--- Provided records Enclosed Below ---
(** X12. [cleanOldData] on a pool that executes the statement removes the
    ['5m'] rows that open before [now - retentionDays] days and nothing else:
    every other row is kept as it is, and the number it returns is the number
    of rows by which the table has shrunk. *)
Theorem cleanOldData_removes_expired now retentionDays w :
  pool_fault (queries w) = None ->
  let cutoffTime := now - retentionDays * 86400000 in
  let after :=
    candlesticks (snd (cleanOldData pool_fault now retentionDays w)) in
  (forall token timeframe open_time row,
     after !! (token, timeframe, open_time) = Some row
     <-> candlesticks w !! (token, timeframe, open_time) = Some row
         /\ ~ (timeframe = "5m" /\ open_time < cutoffTime))
  /\ exists removed,
       fst (cleanOldData pool_fault now retentionDays w) = Ok removed
       /\ removed = Z.of_nat (size (candlesticks w)) - Z.of_nat (size after).
Proof.
  intros Hq cutoffTime after. subst after.
  rewrite (cleanOldData_executes _ _ _ Hq). cbn [fst snd].
  change (candlesticks (set_candlesticks ?t _)) with t.
  replace (now - retentionDays * 24 * 60 * 60 * 1000) with cutoffTime
    by (unfold cutoffTime; lia).
  split.
  - intros token timeframe open_time row. unfold delete_expired.
    by rewrite map_lookup_filter_Some.
  - eexists; split; [reflexivity|].
    unfold rowCount_expired, delete_expired.
    rewrite <- (map_filter_union_complement (expired cutoffTime)
                  (candlesticks w)) at 2.
    rewrite map_size_disj_union by apply map_disjoint_filter_complement.
    lia.
Qed.

(** X13. After a cleanup the ['5m'] series of a token is the old series
    without the openTimes before the cutoff, a suffix of it, and the series of
    every other timeframe is the same; so the cleanup opens no gap between
    stored candles: every gap between two rows after it was one before. *)
Theorem cleanOldData_series now retentionDays w token timeframe :
  pool_fault (queries w) = None ->
  let cutoffTime := now - retentionDays * 86400000 in
  let after :=
    candlesticks (snd (cleanOldData pool_fault now retentionDays w)) in
  select_open_time token "5m" after
  = filter (fun t => cutoffTime <= t)
      (select_open_time token "5m" (candlesticks w))
  /\ (exists dropped,
        select_open_time token "5m" (candlesticks w)
        = dropped ++ select_open_time token "5m" after
        /\ forall t, t ∈ dropped -> t < cutoffTime)
  /\ (timeframe <> "5m" ->
      select_open_time token timeframe after
      = select_open_time token timeframe (candlesticks w))
  /\ (forall g,
        g ∈ gapsBetween (intervalMs timeframe)
              (select_open_time token timeframe after) ->
        g ∈ gapsBetween (intervalMs timeframe)
              (select_open_time token timeframe (candlesticks w))).
Proof.
  intros Hq cutoffTime after. subst after.
  rewrite (cleanOldData_executes _ _ _ Hq). cbn [snd].
  change (candlesticks (set_candlesticks ?t _)) with t.
  replace (now - retentionDays * 24 * 60 * 60 * 1000) with cutoffTime
    by (unfold cutoffTime; lia).
  assert (H5m :
    select_open_time token "5m" (delete_expired cutoffTime (candlesticks w))
    = filter (fun t => cutoffTime <= t)
        (select_open_time token "5m" (candlesticks w))).
  { apply ascending_same_members.
    - apply select_open_time_ascending.
    - apply ascending_filter, select_open_time_ascending.
    - intros t. rewrite list_elem_of_filter, !elem_of_select_open_time.
      unfold delete_expired, is_Some.
      setoid_rewrite map_lookup_filter_Some. unfold expired. cbn [fst snd].
      split.
      + intros (row & Hrow & Hkeep). split; [|by exists row].
        destruct (Z.le_gt_cases cutoffTime t); [done|].
        exfalso. apply Hkeep. split; [done | lia].
      + intros (Hle & row & Hrow). exists row. split; [done|].
        intros [_ Hlt]. lia. }
  assert (Hother : forall f, f <> "5m" ->
    select_open_time token f (delete_expired cutoffTime (candlesticks w))
    = select_open_time token f (candlesticks w)).
  { intros f Hf. apply ascending_same_members;
      [apply select_open_time_ascending..|].
    intros t. rewrite !elem_of_select_open_time.
    unfold delete_expired, is_Some.
    setoid_rewrite map_lookup_filter_Some. unfold expired. cbn [fst snd].
    split; [intros (row & Hrow & _); by exists row|].
    intros (row & Hrow). exists row. split; [done|]. by intros [? _]. }
  destruct (ascending_suffix cutoffTime
              (select_open_time token "5m" (candlesticks w))
              (select_open_time_ascending _ _ _)) as (dropped & Hsplit & Hold).
  split; [done|]. split; [|split; [apply Hother|]].
  - exists dropped. by rewrite H5m.
  - intros g Hg. destruct (decide (timeframe = "5m")) as [->|Hne].
    + rewrite Hsplit. apply gapsBetween_suffix. by rewrite <- H5m.
    + by rewrite Hother in Hg.
Qed.

(** X14. A cleanup leaves nothing for a later one with the same or an earlier
    cutoff: the second returns 0 and leaves the table as it found it. *)
Theorem cleanOldData_again now1 days1 now2 days2 w :
  pool_fault (queries w) = None ->
  pool_fault (S (queries w)) = None ->
  now2 - days2 * 86400000 <= now1 - days1 * 86400000 ->
  let cleaned := snd (cleanOldData pool_fault now1 days1 w) in
  fst (cleanOldData pool_fault now2 days2 cleaned) = Ok 0
  /\ candlesticks (snd (cleanOldData pool_fault now2 days2 cleaned))
     = candlesticks cleaned.
Proof.
  intros Hq1 Hq2 Hle cleaned. subst cleaned.
  rewrite (cleanOldData_executes _ _ _ Hq1). cbn [snd].
  rewrite cleanOldData_executes by done. cbn [fst snd].
  change (candlesticks (set_candlesticks ?t _)) with t.
  set (c1 := now1 - days1 * 24 * 60 * 60 * 1000).
  set (c2 := now2 - days2 * 24 * 60 * 60 * 1000).
  assert (Hc : c2 <= c1) by (unfold c1, c2; lia).
  assert (Hnone : filter (expired c2) (delete_expired c1 (candlesticks w)) = ∅).
  { apply map_empty. intros key. apply map_lookup_filter_None. right.
    intros row Hrow [Hf Hlt].
    apply map_lookup_filter_Some in Hrow as [_ Hkeep].
    apply Hkeep. split; [done|]. cbn [fst snd] in *. lia. }
  split.
  - unfold rowCount_expired. by rewrite Hnone, map_size_empty.
  - unfold delete_expired at 1. apply map_filter_id.
    intros key row Hrow [Hf Hlt].
    apply map_lookup_filter_Some in Hrow as [_ Hkeep].
    apply Hkeep. split; [done|]. cbn [fst snd] in *. lia.
Qed.

End Retention.

Lemma cleanOldData_removes_expired_witness :
  fst (cleanOldData no_fault (at_time 0 5 + 30 * 86400000) 30 mixed) = Ok 1
  /\ candlesticks
       (snd (cleanOldData no_fault (at_time 0 5 + 30 * 86400000) 30 mixed))
       !! ("BTC", "1h", at_time 0 0)
     = Some (excluded (hour_candle (at_time 0 0))).
Proof.
  destruct (cleanOldData_removes_expired no_fault
              (at_time 0 5 + 30 * 86400000) 30 mixed) as [Hrows Hcount];
    [reflexivity|].
  split.
  - destruct Hcount as (removed & -> & ->). vm_compute. reflexivity.
  - apply Hrows. split; [vm_compute; reflexivity|].
    intros [Hf _]. discriminate Hf.
Defined.

Lemma cleanOldData_series_witness :
  select_open_time "BTC" "5m"
    (candlesticks
       (snd (cleanOldData no_fault (at_time 0 5 + 30 * 86400000) 30 mixed)))
  = [at_time 0 5; at_time 0 10].
Proof.
  destruct (cleanOldData_series no_fault (at_time 0 5 + 30 * 86400000) 30
              mixed "BTC" "1h") as (-> & _); [reflexivity|].
  vm_compute. reflexivity.
Defined.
--- End of Enclosed Provided records ---
About this task:
Every entry above has to be returned exactly as written.

Answer:
(** X12. [cleanOldData] on a pool that executes the statement removes the
    ['5m'] rows that open before [now - retentionDays] days and nothing else:
    every other row is kept as it is, and the number it returns is the number
    of rows by which the table has shrunk. *)
Theorem cleanOldData_removes_expired now retentionDays w :
  pool_fault (queries w) = None ->
  let cutoffTime := now - retentionDays * 86400000 in
  let after :=
    candlesticks (snd (cleanOldData pool_fault now retentionDays w)) in
  (forall token timeframe open_time row,
     after !! (token, timeframe, open_time) = Some row
     <-> candlesticks w !! (token, timeframe, open_time) = Some row
         /\ ~ (timeframe = "5m" /\ open_time < cutoffTime))
  /\ exists removed,
       fst (cleanOldData pool_fault now retentionDays w) = Ok removed
       /\ removed = Z.of_nat (size (candlesticks w)) - Z.of_nat (size after).
Proof.
  intros Hq cutoffTime after. subst after.
  rewrite (cleanOldData_executes _ _ _ Hq). cbn [fst snd].
  change (candlesticks (set_candlesticks ?t _)) with t.
  replace (now - retentionDays * 24 * 60 * 60 * 1000) with cutoffTime
    by (unfold cutoffTime; lia).
  split.
  - intros token timeframe open_time row. unfold delete_expired.
    by rewrite map_lookup_filter_Some.
  - eexists; split; [reflexivity|].
    unfold rowCount_expired, delete_expired.
    rewrite <- (map_filter_union_complement (expired cutoffTime)
                  (candlesticks w)) at 2.
    rewrite map_size_disj_union by apply map_disjoint_filter_complement.
    lia.
Qed.

(** X13. After a cleanup the ['5m'] series of a token is the old series
    without the openTimes before the cutoff, a suffix of it, and the series of
    every other timeframe is the same; so the cleanup opens no gap between
    stored candles: every gap between two rows after it was one before. *)
Theorem cleanOldData_series now retentionDays w token timeframe :
  pool_fault (queries w) = None ->
  let cutoffTime := now - retentionDays * 86400000 in
  let after :=
    candlesticks (snd (cleanOldData pool_fault now retentionDays w)) in
  select_open_time token "5m" after
  = filter (fun t => cutoffTime <= t)
      (select_open_time token "5m" (candlesticks w))
  /\ (exists dropped,
        select_open_time token "5m" (candlesticks w)
        = dropped ++ select_open_time token "5m" after
        /\ forall t, t ∈ dropped -> t < cutoffTime)
  /\ (timeframe <> "5m" ->
      select_open_time token timeframe after
      = select_open_time token timeframe (candlesticks w))
  /\ (forall g,
        g ∈ gapsBetween (intervalMs timeframe)
              (select_open_time token timeframe after) ->
        g ∈ gapsBetween (intervalMs timeframe)
              (select_open_time token timeframe (candlesticks w))).
Proof.
  intros Hq cutoffTime after. subst after.
  rewrite (cleanOldData_executes _ _ _ Hq). cbn [snd].
  change (candlesticks (set_candlesticks ?t _)) with t.
  replace (now - retentionDays * 24 * 60 * 60 * 1000) with cutoffTime
    by (unfold cutoffTime; lia).
  assert (H5m :
    select_open_time token "5m" (delete_expired cutoffTime (candlesticks w))
    = filter (fun t => cutoffTime <= t)
        (select_open_time token "5m" (candlesticks w))).
  { apply ascending_same_members.
    - apply select_open_time_ascending.
    - apply ascending_filter, select_open_time_ascending.
    - intros t. rewrite list_elem_of_filter, !elem_of_select_open_time.
      unfold delete_expired, is_Some.
      setoid_rewrite map_lookup_filter_Some. unfold expired. cbn [fst snd].
      split.
      + intros (row & Hrow & Hkeep). split; [|by exists row].
        destruct (Z.le_gt_cases cutoffTime t); [done|].
        exfalso. apply Hkeep. split; [done | lia].
      + intros (Hle & row & Hrow). exists row. split; [done|].
        intros [_ Hlt]. lia. }
  assert (Hother : forall f, f <> "5m" ->
    select_open_time token f (delete_expired cutoffTime (candlesticks w))
    = select_open_time token f (candlesticks w)).
  { intros f Hf. apply ascending_same_members;
      [apply select_open_time_ascending..|].
    intros t. rewrite !elem_of_select_open_time.
    unfold delete_expired, is_Some.
    setoid_rewrite map_lookup_filter_Some. unfold expired. cbn [fst snd].
    split; [intros (row & Hrow & _); by exists row|].
    intros (row & Hrow). exists row. split; [done|]. by intros [? _]. }
  destruct (ascending_suffix cutoffTime
              (select_open_time token "5m" (candlesticks w))
              (select_open_time_ascending _ _ _)) as (dropped & Hsplit & Hold).
  split; [done|]. split; [|split; [apply Hother|]].
  - exists dropped. by rewrite H5m.
  - intros g Hg. destruct (decide (timeframe = "5m")) as [->|Hne].
    + rewrite Hsplit. apply gapsBetween_suffix. by rewrite <- H5m.
    + by rewrite Hother in Hg.
Qed.

(** X14. A cleanup leaves nothing for a later one with the same or an earlier
    cutoff: the second returns 0 and leaves the table as it found it. *)
Theorem cleanOldData_again now1 days1 now2 days2 w :
  pool_fault (queries w) = None ->
  pool_fault (S (queries w)) = None ->
  now2 - days2 * 86400000 <= now1 - days1 * 86400000 ->
  let cleaned := snd (cleanOldData pool_fault now1 days1 w) in
  fst (cleanOldData pool_fault now2 days2 cleaned) = Ok 0
  /\ candlesticks (snd (cleanOldData pool_fault now2 days2 cleaned))
     = candlesticks cleaned.
Proof.
  intros Hq1 Hq2 Hle cleaned. subst cleaned.
  rewrite (cleanOldData_executes _ _ _ Hq1). cbn [snd].
  rewrite cleanOldData_executes by done. cbn [fst snd].
  change (candlesticks (set_candlesticks ?t _)) with t.
  set (c1 := now1 - days1 * 24 * 60 * 60 * 1000).
  set (c2 := now2 - days2 * 24 * 60 * 60 * 1000).
  assert (Hc : c2 <= c1) by (unfold c1, c2; lia).
  assert (Hnone : filter (expired c2) (delete_expired c1 (candlesticks w)) = ∅).
  { apply map_empty. intros key. apply map_lookup_filter_None. right.
    intros row Hrow [Hf Hlt].
    apply map_lookup_filter_Some in Hrow as [_ Hkeep].
    apply Hkeep. split; [done|]. cbn [fst snd] in *. lia. }
  split.
  - unfold rowCount_expired. by rewrite Hnone, map_size_empty.
  - unfold delete_expired at 1. apply map_filter_id.
    intros key row Hrow [Hf Hlt].
    apply map_lookup_filter_Some in Hrow as [_ Hkeep].
    apply Hkeep. split; [done|]. cbn [fst snd] in *. lia.
Qed.

End Retention.

Lemma cleanOldData_removes_expired_witness :
  fst (cleanOldData no_fault (at_time 0 5 + 30 * 86400000) 30 mixed) = Ok 1
  /\ candlesticks
       (snd (cleanOldData no_fault (at_time 0 5 + 30 * 86400000) 30 mixed))
       !! ("BTC", "1h", at_time 0 0)
     = Some (excluded (hour_candle (at_time 0 0))).
Proof.
  destruct (cleanOldData_removes_expired no_fault
              (at_time 0 5 + 30 * 86400000) 30 mixed) as [Hrows Hcount];
    [reflexivity|].
  split.
  - destruct Hcount as (removed & -> & ->). vm_compute. reflexivity.
  - apply Hrows. split; [vm_compute; reflexivity|].
    intros [Hf _]. discriminate Hf.
Defined.

Lemma cleanOldData_series_witness :
  select_open_time "BTC" "5m"
    (candlesticks
       (snd (cleanOldData no_fault (at_time 0 5 + 30 * 86400000) 30 mixed)))
  = [at_time 0 5; at_time 0 10].
Proof.
  destruct (cleanOldData_series no_fault (at_time 0 5 + 30 * 86400000) 30
              mixed "BTC" "1h") as (-> & _); [reflexivity|].
  vm_compute. reflexivity.
Defined.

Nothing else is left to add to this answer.